> _PROBLEM DETAILS_
Only those lines in the data below from the line containing "ss_read_only_directories : option" through the line containing "Context (json_quote : string", both included, should be restated word for word.

> _EXTRACTED MATERIAL_
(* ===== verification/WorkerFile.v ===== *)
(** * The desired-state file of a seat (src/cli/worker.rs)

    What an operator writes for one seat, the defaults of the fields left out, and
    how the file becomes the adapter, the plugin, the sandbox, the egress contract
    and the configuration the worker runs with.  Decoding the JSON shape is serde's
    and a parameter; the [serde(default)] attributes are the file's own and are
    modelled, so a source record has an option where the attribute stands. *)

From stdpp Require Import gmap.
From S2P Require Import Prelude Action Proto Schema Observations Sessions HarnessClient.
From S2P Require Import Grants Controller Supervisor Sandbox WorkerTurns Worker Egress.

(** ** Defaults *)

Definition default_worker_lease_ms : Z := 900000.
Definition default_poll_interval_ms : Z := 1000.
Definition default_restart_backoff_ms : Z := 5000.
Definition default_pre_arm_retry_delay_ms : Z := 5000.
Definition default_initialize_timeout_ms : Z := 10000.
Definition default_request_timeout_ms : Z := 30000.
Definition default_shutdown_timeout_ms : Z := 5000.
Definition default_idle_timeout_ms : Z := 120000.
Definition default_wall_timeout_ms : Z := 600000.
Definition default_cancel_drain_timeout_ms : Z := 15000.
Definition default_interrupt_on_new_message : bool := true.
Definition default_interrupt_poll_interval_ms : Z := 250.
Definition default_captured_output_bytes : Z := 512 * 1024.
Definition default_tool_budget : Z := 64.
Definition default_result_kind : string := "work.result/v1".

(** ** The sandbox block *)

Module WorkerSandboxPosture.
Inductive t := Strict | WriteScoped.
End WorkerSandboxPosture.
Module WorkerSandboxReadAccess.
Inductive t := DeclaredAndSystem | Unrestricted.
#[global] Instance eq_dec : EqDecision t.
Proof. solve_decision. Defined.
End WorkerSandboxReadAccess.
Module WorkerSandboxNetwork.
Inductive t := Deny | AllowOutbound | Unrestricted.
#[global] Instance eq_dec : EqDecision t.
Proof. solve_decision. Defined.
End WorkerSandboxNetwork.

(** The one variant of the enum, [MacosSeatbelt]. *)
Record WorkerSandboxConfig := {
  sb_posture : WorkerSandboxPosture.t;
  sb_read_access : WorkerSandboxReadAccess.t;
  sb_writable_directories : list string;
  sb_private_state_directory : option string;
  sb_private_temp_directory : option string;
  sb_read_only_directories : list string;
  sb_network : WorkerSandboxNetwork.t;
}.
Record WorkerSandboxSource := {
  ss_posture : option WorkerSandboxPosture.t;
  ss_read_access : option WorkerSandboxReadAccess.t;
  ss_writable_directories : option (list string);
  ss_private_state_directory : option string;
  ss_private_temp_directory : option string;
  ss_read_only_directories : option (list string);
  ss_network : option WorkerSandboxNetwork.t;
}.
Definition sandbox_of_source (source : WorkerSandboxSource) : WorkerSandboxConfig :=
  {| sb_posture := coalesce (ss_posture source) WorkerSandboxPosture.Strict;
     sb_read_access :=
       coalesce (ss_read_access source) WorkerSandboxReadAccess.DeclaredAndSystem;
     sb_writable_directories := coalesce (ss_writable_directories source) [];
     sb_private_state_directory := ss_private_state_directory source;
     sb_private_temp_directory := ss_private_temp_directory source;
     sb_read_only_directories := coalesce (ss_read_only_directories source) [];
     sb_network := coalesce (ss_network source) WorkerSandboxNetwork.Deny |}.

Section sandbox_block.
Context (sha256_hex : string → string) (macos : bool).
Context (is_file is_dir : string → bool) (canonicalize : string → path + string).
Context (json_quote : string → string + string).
---
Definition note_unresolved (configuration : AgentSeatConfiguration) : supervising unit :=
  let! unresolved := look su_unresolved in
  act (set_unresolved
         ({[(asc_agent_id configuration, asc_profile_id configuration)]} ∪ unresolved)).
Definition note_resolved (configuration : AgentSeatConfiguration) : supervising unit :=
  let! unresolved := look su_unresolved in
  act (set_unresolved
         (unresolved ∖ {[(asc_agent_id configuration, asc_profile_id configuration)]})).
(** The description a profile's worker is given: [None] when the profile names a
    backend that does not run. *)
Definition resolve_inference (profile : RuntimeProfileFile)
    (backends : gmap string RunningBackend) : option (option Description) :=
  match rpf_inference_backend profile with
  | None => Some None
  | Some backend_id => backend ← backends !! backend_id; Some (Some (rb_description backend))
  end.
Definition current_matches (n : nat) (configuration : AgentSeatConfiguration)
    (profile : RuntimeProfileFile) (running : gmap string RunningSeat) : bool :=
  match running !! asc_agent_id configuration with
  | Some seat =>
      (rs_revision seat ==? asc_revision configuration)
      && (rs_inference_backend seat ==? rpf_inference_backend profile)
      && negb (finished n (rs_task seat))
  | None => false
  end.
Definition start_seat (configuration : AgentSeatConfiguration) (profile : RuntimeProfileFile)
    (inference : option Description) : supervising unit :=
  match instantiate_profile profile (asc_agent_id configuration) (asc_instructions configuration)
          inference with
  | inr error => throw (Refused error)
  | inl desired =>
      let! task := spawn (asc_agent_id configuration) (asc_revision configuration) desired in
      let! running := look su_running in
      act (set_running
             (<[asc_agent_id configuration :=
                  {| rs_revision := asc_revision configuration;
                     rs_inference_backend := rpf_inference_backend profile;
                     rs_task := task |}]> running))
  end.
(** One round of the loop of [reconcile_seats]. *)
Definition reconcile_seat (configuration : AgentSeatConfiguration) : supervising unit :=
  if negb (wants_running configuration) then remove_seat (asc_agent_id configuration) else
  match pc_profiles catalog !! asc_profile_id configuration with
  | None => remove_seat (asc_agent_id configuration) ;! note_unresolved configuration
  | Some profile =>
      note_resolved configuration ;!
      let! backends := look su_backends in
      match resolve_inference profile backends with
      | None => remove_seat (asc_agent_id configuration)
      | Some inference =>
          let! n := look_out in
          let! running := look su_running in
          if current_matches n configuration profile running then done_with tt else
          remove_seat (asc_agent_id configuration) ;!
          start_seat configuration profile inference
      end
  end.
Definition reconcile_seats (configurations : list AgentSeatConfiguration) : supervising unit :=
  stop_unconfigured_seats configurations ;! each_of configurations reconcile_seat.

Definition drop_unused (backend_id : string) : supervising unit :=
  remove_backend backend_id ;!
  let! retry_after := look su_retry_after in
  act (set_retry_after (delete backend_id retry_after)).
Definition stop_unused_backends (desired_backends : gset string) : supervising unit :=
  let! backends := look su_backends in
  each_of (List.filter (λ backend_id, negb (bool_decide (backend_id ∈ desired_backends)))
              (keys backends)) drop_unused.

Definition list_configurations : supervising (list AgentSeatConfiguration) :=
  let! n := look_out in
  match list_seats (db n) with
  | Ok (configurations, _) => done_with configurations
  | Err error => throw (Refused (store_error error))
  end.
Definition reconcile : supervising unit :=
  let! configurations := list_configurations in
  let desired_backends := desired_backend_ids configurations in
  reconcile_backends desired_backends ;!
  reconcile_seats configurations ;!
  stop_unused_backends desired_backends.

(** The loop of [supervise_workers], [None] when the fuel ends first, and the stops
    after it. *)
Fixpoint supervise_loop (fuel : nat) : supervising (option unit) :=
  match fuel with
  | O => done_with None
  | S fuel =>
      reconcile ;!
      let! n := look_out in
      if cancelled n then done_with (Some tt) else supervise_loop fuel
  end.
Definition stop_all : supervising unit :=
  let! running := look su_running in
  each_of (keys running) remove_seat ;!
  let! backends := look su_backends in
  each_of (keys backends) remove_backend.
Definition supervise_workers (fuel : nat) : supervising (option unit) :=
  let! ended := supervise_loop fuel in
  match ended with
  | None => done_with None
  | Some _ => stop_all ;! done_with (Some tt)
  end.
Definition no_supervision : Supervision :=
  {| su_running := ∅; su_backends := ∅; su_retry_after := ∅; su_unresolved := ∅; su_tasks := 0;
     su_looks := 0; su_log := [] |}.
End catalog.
...
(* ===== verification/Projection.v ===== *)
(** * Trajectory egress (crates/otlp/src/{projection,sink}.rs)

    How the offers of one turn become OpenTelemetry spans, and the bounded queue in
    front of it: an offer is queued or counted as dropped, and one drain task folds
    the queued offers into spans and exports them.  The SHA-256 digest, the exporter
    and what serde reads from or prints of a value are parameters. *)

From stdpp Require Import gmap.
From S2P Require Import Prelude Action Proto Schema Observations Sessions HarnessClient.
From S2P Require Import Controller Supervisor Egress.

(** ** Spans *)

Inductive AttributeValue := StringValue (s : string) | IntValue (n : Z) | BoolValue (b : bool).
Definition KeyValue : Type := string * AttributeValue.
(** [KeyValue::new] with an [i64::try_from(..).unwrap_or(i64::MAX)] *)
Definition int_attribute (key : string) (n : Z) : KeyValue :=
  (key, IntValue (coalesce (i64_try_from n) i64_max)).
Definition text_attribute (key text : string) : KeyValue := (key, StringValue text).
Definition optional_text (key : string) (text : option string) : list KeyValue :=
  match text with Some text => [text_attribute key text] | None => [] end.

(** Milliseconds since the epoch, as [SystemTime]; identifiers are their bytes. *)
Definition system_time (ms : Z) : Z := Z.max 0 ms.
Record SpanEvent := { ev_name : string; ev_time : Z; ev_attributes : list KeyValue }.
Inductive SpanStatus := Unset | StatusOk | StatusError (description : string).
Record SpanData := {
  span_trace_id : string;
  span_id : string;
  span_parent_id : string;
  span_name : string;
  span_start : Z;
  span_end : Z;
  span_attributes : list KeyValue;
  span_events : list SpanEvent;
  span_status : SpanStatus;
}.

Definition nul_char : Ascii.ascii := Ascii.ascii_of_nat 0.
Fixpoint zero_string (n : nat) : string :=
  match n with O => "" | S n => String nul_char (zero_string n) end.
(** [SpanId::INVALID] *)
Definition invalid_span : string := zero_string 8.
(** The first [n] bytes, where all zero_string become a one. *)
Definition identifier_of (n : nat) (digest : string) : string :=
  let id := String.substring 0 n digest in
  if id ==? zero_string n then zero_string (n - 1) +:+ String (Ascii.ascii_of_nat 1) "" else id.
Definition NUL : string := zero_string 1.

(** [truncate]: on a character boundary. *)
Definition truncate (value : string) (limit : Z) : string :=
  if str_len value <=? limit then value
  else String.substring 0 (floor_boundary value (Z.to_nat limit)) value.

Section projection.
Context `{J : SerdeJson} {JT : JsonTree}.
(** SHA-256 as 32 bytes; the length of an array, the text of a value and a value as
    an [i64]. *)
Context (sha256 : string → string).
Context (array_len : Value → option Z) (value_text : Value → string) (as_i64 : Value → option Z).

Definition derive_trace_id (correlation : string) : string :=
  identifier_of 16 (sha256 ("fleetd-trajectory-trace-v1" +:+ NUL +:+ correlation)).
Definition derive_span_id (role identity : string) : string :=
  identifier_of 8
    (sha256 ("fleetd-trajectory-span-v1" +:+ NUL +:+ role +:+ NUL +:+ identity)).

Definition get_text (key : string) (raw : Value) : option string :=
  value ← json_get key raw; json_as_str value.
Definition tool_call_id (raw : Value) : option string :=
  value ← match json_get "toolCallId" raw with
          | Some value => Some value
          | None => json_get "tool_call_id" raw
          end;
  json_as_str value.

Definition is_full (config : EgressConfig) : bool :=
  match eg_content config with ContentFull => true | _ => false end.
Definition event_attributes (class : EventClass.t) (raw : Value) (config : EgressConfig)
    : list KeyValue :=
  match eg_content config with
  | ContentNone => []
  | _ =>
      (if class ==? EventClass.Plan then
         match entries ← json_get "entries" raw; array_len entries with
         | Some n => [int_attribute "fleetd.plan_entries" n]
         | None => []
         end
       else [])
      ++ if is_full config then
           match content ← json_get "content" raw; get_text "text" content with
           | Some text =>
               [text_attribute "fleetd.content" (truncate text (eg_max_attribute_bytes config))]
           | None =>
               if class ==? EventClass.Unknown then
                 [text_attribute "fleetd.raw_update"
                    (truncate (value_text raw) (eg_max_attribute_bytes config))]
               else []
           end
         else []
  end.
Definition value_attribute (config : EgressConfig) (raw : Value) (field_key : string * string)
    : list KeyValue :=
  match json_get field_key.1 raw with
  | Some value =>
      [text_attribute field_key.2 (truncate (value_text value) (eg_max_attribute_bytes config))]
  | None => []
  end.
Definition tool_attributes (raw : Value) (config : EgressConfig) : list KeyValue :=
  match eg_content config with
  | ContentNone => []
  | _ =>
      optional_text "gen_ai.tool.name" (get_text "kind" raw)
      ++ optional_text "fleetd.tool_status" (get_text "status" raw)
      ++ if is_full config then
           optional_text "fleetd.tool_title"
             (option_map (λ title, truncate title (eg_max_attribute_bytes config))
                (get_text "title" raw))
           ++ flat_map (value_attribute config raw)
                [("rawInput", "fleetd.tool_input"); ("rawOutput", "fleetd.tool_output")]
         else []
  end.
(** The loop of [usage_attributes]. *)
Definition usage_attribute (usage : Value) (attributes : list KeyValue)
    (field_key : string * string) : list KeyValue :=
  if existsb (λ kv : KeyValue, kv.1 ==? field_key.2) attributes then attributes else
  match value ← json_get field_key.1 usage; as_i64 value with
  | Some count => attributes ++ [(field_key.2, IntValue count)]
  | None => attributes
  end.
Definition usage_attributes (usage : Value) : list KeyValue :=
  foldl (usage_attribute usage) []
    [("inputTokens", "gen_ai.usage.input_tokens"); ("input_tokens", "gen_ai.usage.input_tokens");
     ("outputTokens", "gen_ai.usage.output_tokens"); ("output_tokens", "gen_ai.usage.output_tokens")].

> _ANSWER BOX_
  ss_read_only_directories : option (list string);
  ss_network : option WorkerSandboxNetwork.t;
}.
Definition sandbox_of_source (source : WorkerSandboxSource) : WorkerSandboxConfig :=
  {| sb_posture := coalesce (ss_posture source) WorkerSandboxPosture.Strict;
     sb_read_access :=
       coalesce (ss_read_access source) WorkerSandboxReadAccess.DeclaredAndSystem;
     sb_writable_directories := coalesce (ss_writable_directories source) [];
     sb_private_state_directory := ss_private_state_directory source;
     sb_private_temp_directory := ss_private_temp_directory source;
     sb_read_only_directories := coalesce (ss_read_only_directories source) [];
     sb_network := coalesce (ss_network source) WorkerSandboxNetwork.Deny |}.

Section sandbox_block.
Context (sha256_hex : string → string) (macos : bool).
Context (is_file is_dir : string → bool) (canonicalize : string → path + string).
Context (json_quote : string → string + string).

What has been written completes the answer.